That’s what the signs say on the way to Saqqara, where the step pyramid and the artefacts found within, now well-housed and displayed in the nearby museum, suggest that it was true 4500 years ago. But was it really true then, and is it true now?
The children working in the nearby carpet-making “schools” suggest that reality is far from today’s notion of a civilized ideal. Ditto the sad sack villages on the way to and from the ancient glories, where women cover, though full burkha is rare. Egypt is poor and its countryside traditional. It likely was not a lot different in ancient times. Who knows how badly the peasants (modern thinking seems to be that they were not slaves) who built the step pyramid lived?

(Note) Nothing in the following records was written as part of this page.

(** The numbers of devices: every instance has a number that is marked, and a
    number is free. *)
Record devices_ok (s : tst) (m : dynarr_t) : Prop := {
  do_bitmap : anon_bitmap (anon s) = Some m;
  do_arr : bitmap_arr m;
  do_bits : bits m <= DEVT_MAX_COUNT + 1;
  do_marked b q : supers s !! b = Some q -> exists k, dev q = MKDEV ANON_DEV k /\ 0 <= k < bits m /\ bit_at (arr m) k = true;
  do_free : exists j, 1 <= j < bits m /\ bit_at (arr m) j = false;
  do_addr b q : supers s !! b = Some q -> b < next_addr s
}.

Lemma mkdev_anon_inj k k' : 0 <= k <= DEVT_MAX_COUNT -> 0 <= k' <= DEVT_MAX_COUNT -> MKDEV ANON_DEV k = MKDEV ANON_DEV k' -> k = k'.
Proof.
  intros Hk Hk' E. assert (0 <= ANON_DEV <= DEV_MAX_MAJOR) as Ha by (by vm_compute). destruct (mkdev_split ANON_DEV k Ha Hk) as (_ & _ & H1). destruct (mkdev_split ANON_DEV k' Ha Hk') as (_ & _ & H2). congruence.
Qed.

Lemma anon_get_run s m : devices_ok s m -> exists k m', anon_op drivers_get_anon_id s = Ok ((0, MKDEV ANON_DEV k), with_anon s (Numbers (Some m') (major_bitmap (anon s)) (fops_table (anon s)))) /\
  bitmap_arr m' /\ bits m' = bits m /\ 1 <= k < bits m /\ bit_at (arr m) k = false /\ (forall j, bit_at (arr m') j = (k =? j) || bit_at (arr m) j).
Proof.
  intros [Hm Ha Hb _ (j & Hj & Hf) _]. destruct (take_id_spec m j Ha Hj Hf) as (k & m' & Et & Ha' & Hb' & Hk & Hkf & Hset).
  exists k, m'. split; [|split; [done|]; split; [done|]; split; [lia|]; done]. unfold anon_op, drivers_get_anon_id. rewrite Hm, Et. done.
Qed.

Lemma put_super_run s b p m k nb nf : supers s !! b = Some p -> anon s = Numbers (Some m) nb nf -> bitmap_arr m -> dev p = MKDEV ANON_DEV k -> 1 <= k < bits m -> bits m <= DEVT_MAX_COUNT + 1 ->
  exists m', tmpfs_put_super b s = Ok (tt, with_supers (with_anon s (Numbers (Some m') nb nf)) (delete b (supers s))) /\
    forall j, bit_at (arr m') j = negb (k =? j) && bit_at (arr m) j.
Proof.
  intros Hp Hm Ha Hd Hk Hb. destruct (give_id_spec m k Ha) as (m' & Eg & _ & _ & Hclr); [lia|]. exists m'. split; [|exact Hclr].
  unfold tmpfs_put_super. rewrite (st_step _ _ _ _ _ (get_super_run s b p Hp)).
  destruct (mkdev_split ANON_DEV k) as (_ & _ & Hl); [by vm_compute|lia|].
  assert (anon_op (fun n => n ← drivers_free_anon_id (dev p) n; Ok (tt, n)) s = Ok (tt, with_anon s (Numbers (Some m') nb nf))) as E.
  { unfold anon_op, drivers_free_anon_id. rewrite Hm, Hd, Hl, (proj2 (Z.eqb_neq k 0)) by lia. cbn [anon_bitmap major_bitmap fops_table]. by rewrite Eg. }
  by rewrite (st_step _ _ _ _ _ E).
Qed.

(** The outcomes of a mount.  When it failed, all inodes, dentries, instances
    and device numbers are as before; the cache of inodes is too, or it holds
    an inode that has been freed. *)
Definition mount_failed (s s' : tst) (m : dynarr_t) : Prop :=
  inodes s' = inodes s /\ dentries s' = dentries s /\ supers s' = supers s /\
  (exists m', anon_bitmap (anon s') = Some m' /\ forall j, bit_at (arr m') j = bit_at (arr m) j) /\
  ((icache s' = icache s /\ fs_ok s') \/
   exists x, inodes s' !! x = None /\ hash_nodes (icache s') ≡ₚ x :: hash_nodes (icache s)).
Definition mounted (s s' : tst) (data : option (list Z)) (m : dynarr_t) (d : Z) : Prop :=
  fs_ok s' /\ exists b x n id1 id2 p k, supers s !! b = None /\ inodes s !! x = None /\ supers s' = <[b := p]> (supers s) /\
    root p = d /\ sb_inodes p = [x] /\ max_pages p = tmpfs_parse_size data /\ dev p = MKDEV ANON_DEV k /\ bit_at (arr m) k = false /\
    dentries s' = <[d := Dentry [47] x DCACHE_NONE 0]> (dentries s) /\
    exists r, inodes s' = <[x := r]> (inodes s) /\ dir_list r = [De id1 dot n; De id2 dotdot n] /\ ino r = n /\ sb r = b /\ S_ISDIR (mode r) = true /\ nlink r = 2.

Lemma failed_ok s s' : fs_ok s -> icache s' = icache s -> next_addr s <= next_addr s' -> inodes s' = inodes s -> supers s' = supers s -> fs_ok s'.
Proof.
  intros Hf Hc Hn Hi Hs. apply (fs_ok_alter s); [done|done|done|intros y; rewrite Hi; apply (same_inode_refl s s' y Hf Hn)|intros y; rewrite Hs; apply same_super_refl].
Qed.

Lemma failed_alloc s m a t r : fs_ok s -> next_addr s <= a -> devices_ok s m ->
  exists r' s', (mret r : ST tst (Z + Z)) (with_alloc s a t) = Ok (r', s') /\ r' = r /\ mount_failed s s' m.
Proof.
  intros Hf Ha [Hm _ _ _ _ _]. eexists _, _. split; [reflexivity|]. split; [done|]. split; [done|]. split; [done|]. split; [done|]. split; [by exists m|].
  left. split; [done|]. by apply (failed_ok s).
Qed.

Certainly the ancient Egyptians did not live long: 40 years seems to have been the life expectancy in ancient Egypt, compared to 70 or so today.

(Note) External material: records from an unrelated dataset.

(* ===== verification/TmpfsFile.v ===== *)
(** * tmpfs: file data (kernel/fs/tmpfs/tmpfs.c)

    A file keeps an array of pointers to its pages.  [dynarr_get] answers the
    address of an element of the array, and the code takes it for the address
    of the page: what is written to the file goes to the buffer of the array
    itself, and a byte beyond the end of that buffer is a [Fault]. *)

From S2P Require Import Prelude StateM Bitmap Endian Dynarr Devt Hash Tmpfs TmpfsSpec.

Local Open Scope Z_scope.

(** include/vfs.h: seek_whence_t; fs/vfs.h: the bits of ia_valid *)
Inductive seek_whence := SEEK_SET | SEEK_CUR | SEEK_END.
Definition ATTR_MODE : Z := 1.
Definition ATTR_UID : Z := 2.
Definition ATTR_GID : Z := 4.
Definition ATTR_SIZE : Z := 8.
Definition ATTR_ATIME : Z := 16.
Definition ATTR_MTIME : Z := 32.

(** include/vfs.h: struct iattr *)
Record iattr := Iattr { ia_valid : Z; ia_mode : Z; ia_uid : Z; ia_gid : Z; ia_size : Z; ia_atime : Z; ia_mtime : Z }.

(** A 64-bit number read as an off_t. *)
Definition off_t (x : Z) : Z := to_signed 64 x.

Definition set_size (i : inode) n := Inode (ino i) (rdev i) (mode i) (uid i) (gid i) n (atime i) (mtime i) (ctime i) (Z.shiftr (u64 (n + 511)) 9) (nlink i) (ops_set i) (fop i) (sb i) (count i) (pages i) (symlink_target i) n (dir_list i).
Definition set_times (i : inode) a m c := Inode (ino i) (rdev i) (mode i) (uid i) (gid i) (size i) a m c (blocks i) (nlink i) (ops_set i) (fop i) (sb i) (count i) (pages i) (symlink_target i) (data_size i) (dir_list i).
Definition set_perm (i : inode) m u g := Inode (ino i) (rdev i) m u g (size i) (atime i) (mtime i) (ctime i) (blocks i) (nlink i) (ops_set i) (fop i) (sb i) (count i) (pages i) (symlink_target i) (data_size i) (dir_list i).

Section file.
Context `{Heap}.

Abbreviation tm := (ST tst).

(** The number of pages of [n] bytes. *)
Definition page_count (n : Z) : Z := u64 (n + TMPFS_PAGE_SIZE - 1) / TMPFS_PAGE_SIZE.

(** ** Reading *)

(** tmpfs.c: tmpfs_read, one turn of the loop over pages: the position, what
    is left to read, and the bytes read so far *)
Definition read_turn (p : option dynarr_t) (v : Z * Z * list Z) : tm (Z * Z * list Z + Z * list Z) :=
  let '(offset, remaining, buf) := v in
  if remaining <=? 0 then mret (inr (offset, buf))
  else
    let page_idx := u64 (Z.quot offset TMPFS_PAGE_SIZE) in
    let page_off := u64 (Z.rem offset TMPFS_PAGE_SIZE) in
    let chunk := Z.min (u64 (TMPFS_PAGE_SIZE - page_off)) remaining in
    l ← (match dynarr_get p page_idx, p with
         | Some page, Some d => fun s => l ← load_bytes (arr d) (page + page_off) (Z.to_nat chunk); Ok (l, s)
         | _, _ => mret (replicate (Z.to_nat chunk) 0)
         end : tm (list Z));
    mret (inl (offset + chunk, remaining - chunk, buf ++ l)).

(** The turns that [n] bytes can take. *)
Definition turns (n : Z) : nat := S (S (S (Z.to_nat (n / TMPFS_PAGE_SIZE)))).

(** tmpfs.c: tmpfs_read at a position; the answer, the bytes, and the new
    position *)
Definition tmpfs_read (x cnt offset : Z) : tm (Z * list Z * Z) :=
  i ← get_inode x;
  if off_t (data_size i) <=? offset then mret (0, [], offset)
  else
    let cnt := if off_t (data_size i) <? off_t (offset + cnt) then u64 (data_size i - offset) else cnt in
    '(off, buf) ← st_loop (turns cnt) (read_turn (pages i)) (offset, cnt, []);
    t ← st_gets now;
    _ ← upd_inode x (fun i => set_times i t (mtime i) (ctime i));
    mret (Z.of_nat (length buf), buf, off).

(** ** Writing *)

(** tmpfs.c: tmpfs_write and tmpfs_setattr, the array of pages, which is made
    if there is none *)
Definition pages_of (x : Z) : tm (option dynarr_t) :=
  i ← get_inode x;
  match pages i with
  | Some d => mret (Some d)
  | None =>
      r ← kalloc;
      let p := dynarr_create (negb (r =? 0)) 8 0 in
      _ ← upd_inode x (fun i => set_pages i p);
      mret p
  end.

(** tmpfs.c: tmpfs_write and tmpfs_setattr, one page that is added: false
    without memory *)
Definition add_page (x : Z) : tm bool :=
  page ← kalloc;
  if page =? 0 then mret false
  else
    i ← get_inode x;
    '(ok, d) ← (fun s => r ← dynarr_append (pages i) (Some (mem_of (le_bytes 8 page))); Ok (r, s));
    _ ← upd_inode x (fun i => set_pages i d);
    mret (ok : bool).

(** tmpfs.c: tmpfs_write, the loop that adds [n] pages *)
Fixpoint add_pages (x : Z) (n : nat) : tm bool :=
  match n with
  | O => mret true
  | S n => ok ← add_page x; if ok : bool then add_pages x n else mret false
  end.

(** tmpfs.c: tmpfs_write, one turn of the loop that copies: the position and
    what is left of the buffer *)
Definition write_turn (x : Z) (v : Z * list Z) : tm (Z * list Z + Z) :=
  let '(offset, buf) := v in
  if bool_decide (buf = []) then mret (inr offset)
  else
    let page_idx := u64 (Z.quot offset TMPFS_PAGE_SIZE) in
    let page_off := u64 (Z.rem offset TMPFS_PAGE_SIZE) in
    let chunk := Z.min (u64 (TMPFS_PAGE_SIZE - page_off)) (Z.of_nat (length buf)) in
    i ← get_inode x;
    match dynarr_get (pages i) page_idx, pages i with
    | Some page, Some d =>
        a ← (fun s => a ← memcpy (arr d) (page + page_off) (mem_of (take (Z.to_nat chunk) buf)) 0 chunk; Ok (a, s));
        _ ← upd_inode x (fun i => set_pages i (Some (set_arr d a)));
        mret (inl (offset + chunk, drop (Z.to_nat chunk) buf))
    | _, _ => fun _ => Fault
    end.

(** tmpfs.c: tmpfs_write, the pages added by a call that fails are taken off
    again *)
Fixpoint pop_pages (fuel : nat) (old : Z) (d : dynarr_t) : outcome dynarr_t :=
  if current_count d <=? old then Ok d
  else
    match fuel with
    | O => Fault
    | S fuel =>
        '(_, _, d) ← dynarr_pop (Some d) (Some (mem_of (le_bytes 8 0)));
        d ← deref d;
        pop_pages fuel old d
    end.

(** tmpfs.c: tmpfs_write, the label [out] after an error.  [old] is the number
    of elements at the beginning; when the array could not be made it is not
    yet set and does not matter *)
Definition undo_write (x old n : Z) : tm unit :=
  i ← get_inode x;
  _ ← (match pages i with
       | None => mret tt
       | Some d =>
           d ← (fun s => d ← pop_pages (Z.to_nat (current_count d)) old d; Ok (d, s));
           upd_inode x (fun i => set_pages i (if old =? 0 then None else Some d))
       end);
  if 0 <? n then tmpfs_free_pages (sb i) n else mret tt.

(** tmpfs.c: tmpfs_write at a position; the answer and the new position *)
Definition tmpfs_write (x : Z) (buf : list Z) (offset : Z) : tm (Z * Z) :=
  i ← get_inode x;
  let cnt := Z.of_nat (length buf) in
  let last := u64 (offset + cnt) in
  let n := page_count last - page_count (data_size i) in
  room ← (if 0 <? n then tmpfs_alloc_pages (sb i) n else mret true);
  if negb room then mret (- ENOSPC, offset)
  else
    p ← pages_of x;
    match p with
    | None => _ ← undo_write x 0 n; mret (- ENOMEM, offset)
    | Some d =>
        ok ← add_pages x (Z.to_nat n);
        if negb ok then _ ← undo_write x (current_count d) n; mret (- ENOMEM, offset)
        else
          off ← st_loop (turns cnt) (write_turn x) (offset, buf);
          _ ← upd_inode x (fun i => if data_size i <? last then set_size i last else i);
          t ← st_gets now;
          _ ← upd_inode x (fun i => set_times i (atime i) t (ctime i));
          mret (cnt, off)
    end.

(** tmpfs.c: tmpfs_llseek *)
Definition tmpfs_llseek (x offset : Z) (whence : seek_whence) : tm Z :=
  i ← get_inode x;
  let new_pos := match whence with SEEK_SET => Some offset | SEEK_END => Some (off_t (size i + offset)) | SEEK_CUR => None end in
  match new_pos with
  | None => mret (- EINVAL)
  | Some p => if p <? 0 then mret (- EINVAL) else mret p
  end.

(** tmpfs.c: tmpfs_release; opening does nothing *)
Definition tmpfs_release (x : Z) : tm Z := _ ← vfs_iput x; mret 0.

(** ** Attributes *)

(** tmpfs.c: tmpfs_setattr, a smaller size.  The addresses that are freed are
    those of the elements of the array: the buffer of the array, or an address
    inside it *)
Definition shrink (x new_size : Z) : tm unit :=
  i ← get_inode x;
  _ ← (match pages i with
       | Some d => if page_count new_size <? current_count d then (fun _ => Fault) else mret tt
       | None => mret tt
       end);
  tmpfs_free_pages (sb i) (u64 (page_count (size i) - page_count new_size)).

(** tmpfs.c: tmpfs_setattr, the loop that adds [n] pages after [k] were added
    to [old]; without memory the elements of the pages added so far are freed,
    if the array has them, and the array goes *)
Fixpoint extend_pages (x old k : Z) (n : nat) : tm bool :=
  match n with
  | O => mret true
  | S n =>
      ok ← add_page x;
      if ok : bool then extend_pages x old (k + 1) n
      else
        i ← get_inode x;
        if (0 <? k) && (match pages i with Some d => old <? current_count d | None => false end) then (fun _ => Fault) : tm bool
        else _ ← upd_inode x (fun i => set_pages i None); mret false
  end.

(** tmpfs.c: tmpfs_setattr, a larger size: an error, or 0 *)
Definition extend (x new_size : Z) : tm Z :=
  i ← get_inode x;
  let n := page_count new_size - page_count (size i) in
  room ← tmpfs_alloc_pages (sb i) n;
  if negb room then mret (- ENOSPC)
  else
    p ← pages_of x;
    match p with
    | None => _ ← tmpfs_free_pages (sb i) n; mret (- ENOMEM)
    | Some _ =>
        ok ← extend_pages x (page_count (size i)) 0 (Z.to_nat n);
        if negb ok then _ ← tmpfs_free_pages (sb i) n; mret (- ENOMEM) else mret 0
    end.

(** tmpfs.c: tmpfs_setattr *)
Definition tmpfs_setattr (d : Z) (attr : iattr) : tm Z :=
  e ← get_dentry d;
  let x := d_inode e in
  let has b := negb (Z.land (ia_valid attr) b =? 0) in
  err ← (if has ATTR_SIZE then
           i ← get_inode x;
           let new_size := u64 (ia_size attr) in
           err ← (if new_size <? size i then _ ← shrink x new_size; mret 0
                  else if (size i <? new_size) && (page_count (size i) <? page_count new_size) then extend x new_size
                  else mret 0);
           if negb (err =? 0) then mret err
           else _ ← upd_inode x (fun i => set_size i new_size); mret 0
         else mret 0);
  if negb (err =? 0) then mret err
  else
    t ← st_gets now;
    _ ← upd_inode x (fun i =>
          set_times
            (set_perm i (if has ATTR_MODE then Z.lor (Z.land (mode i) S_IFMT) (Z.land (ia_mode attr) (cnot 32 S_IFMT)) else mode i)
               (if has ATTR_UID then ia_uid attr else uid i) (if has ATTR_GID then ia_gid attr else gid i))
            (if has ATTR_ATIME then ia_atime attr else atime i) (if has ATTR_MTIME then ia_mtime attr else mtime i) t);
    mret 0.

End file.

Listening to the current (post-revolutionary, appointed) governors of Cairo and its Giza and Kalyoubia suburbs, modern Egypt seems to be facing sharply increased challenges–especially with poverty, jobs, water and sanitation–while resources are declining. Expectations, they said, are high, and needs expanding. The governor of Kalyoubia suggested that the only solution is to be found in captitalizing the intellectual capacity of the population, but the Wharton school graduate didn’t say how he would do it. The governor of Cairo, an engineer with a good degree and distinguished background, sounded less confident.
Laila Takla, a member of the commission preparing the new Egyptian constitution, offered a more upbeat perspective. People to people contacts of the sort promoted by Sister Cities International (the organization whose meeting I am attending in Cairo) promote mutual knowledge, understanding and respect, leading to a culture of peace and justice. This is what is needed, she said: acknowledgement of differences but recognition of equality. Her focus, as in her recent book, was on Christian/Muslim relations. A Christian herself, Takla noted the Muslim misunderstanding of the trinity as referring to more than one God, and Christian misunderstanding of jihad as referring to physical violence rather than inner struggle.
Takla counts herself an activist for citizen-to-citizen diplomacy. The question is whether people like her and those they inspire can help draw on that intellectual capital and contribute to solving the problems the governors face. We’d best hope the answer is yes, because that really would make for a land of civilization.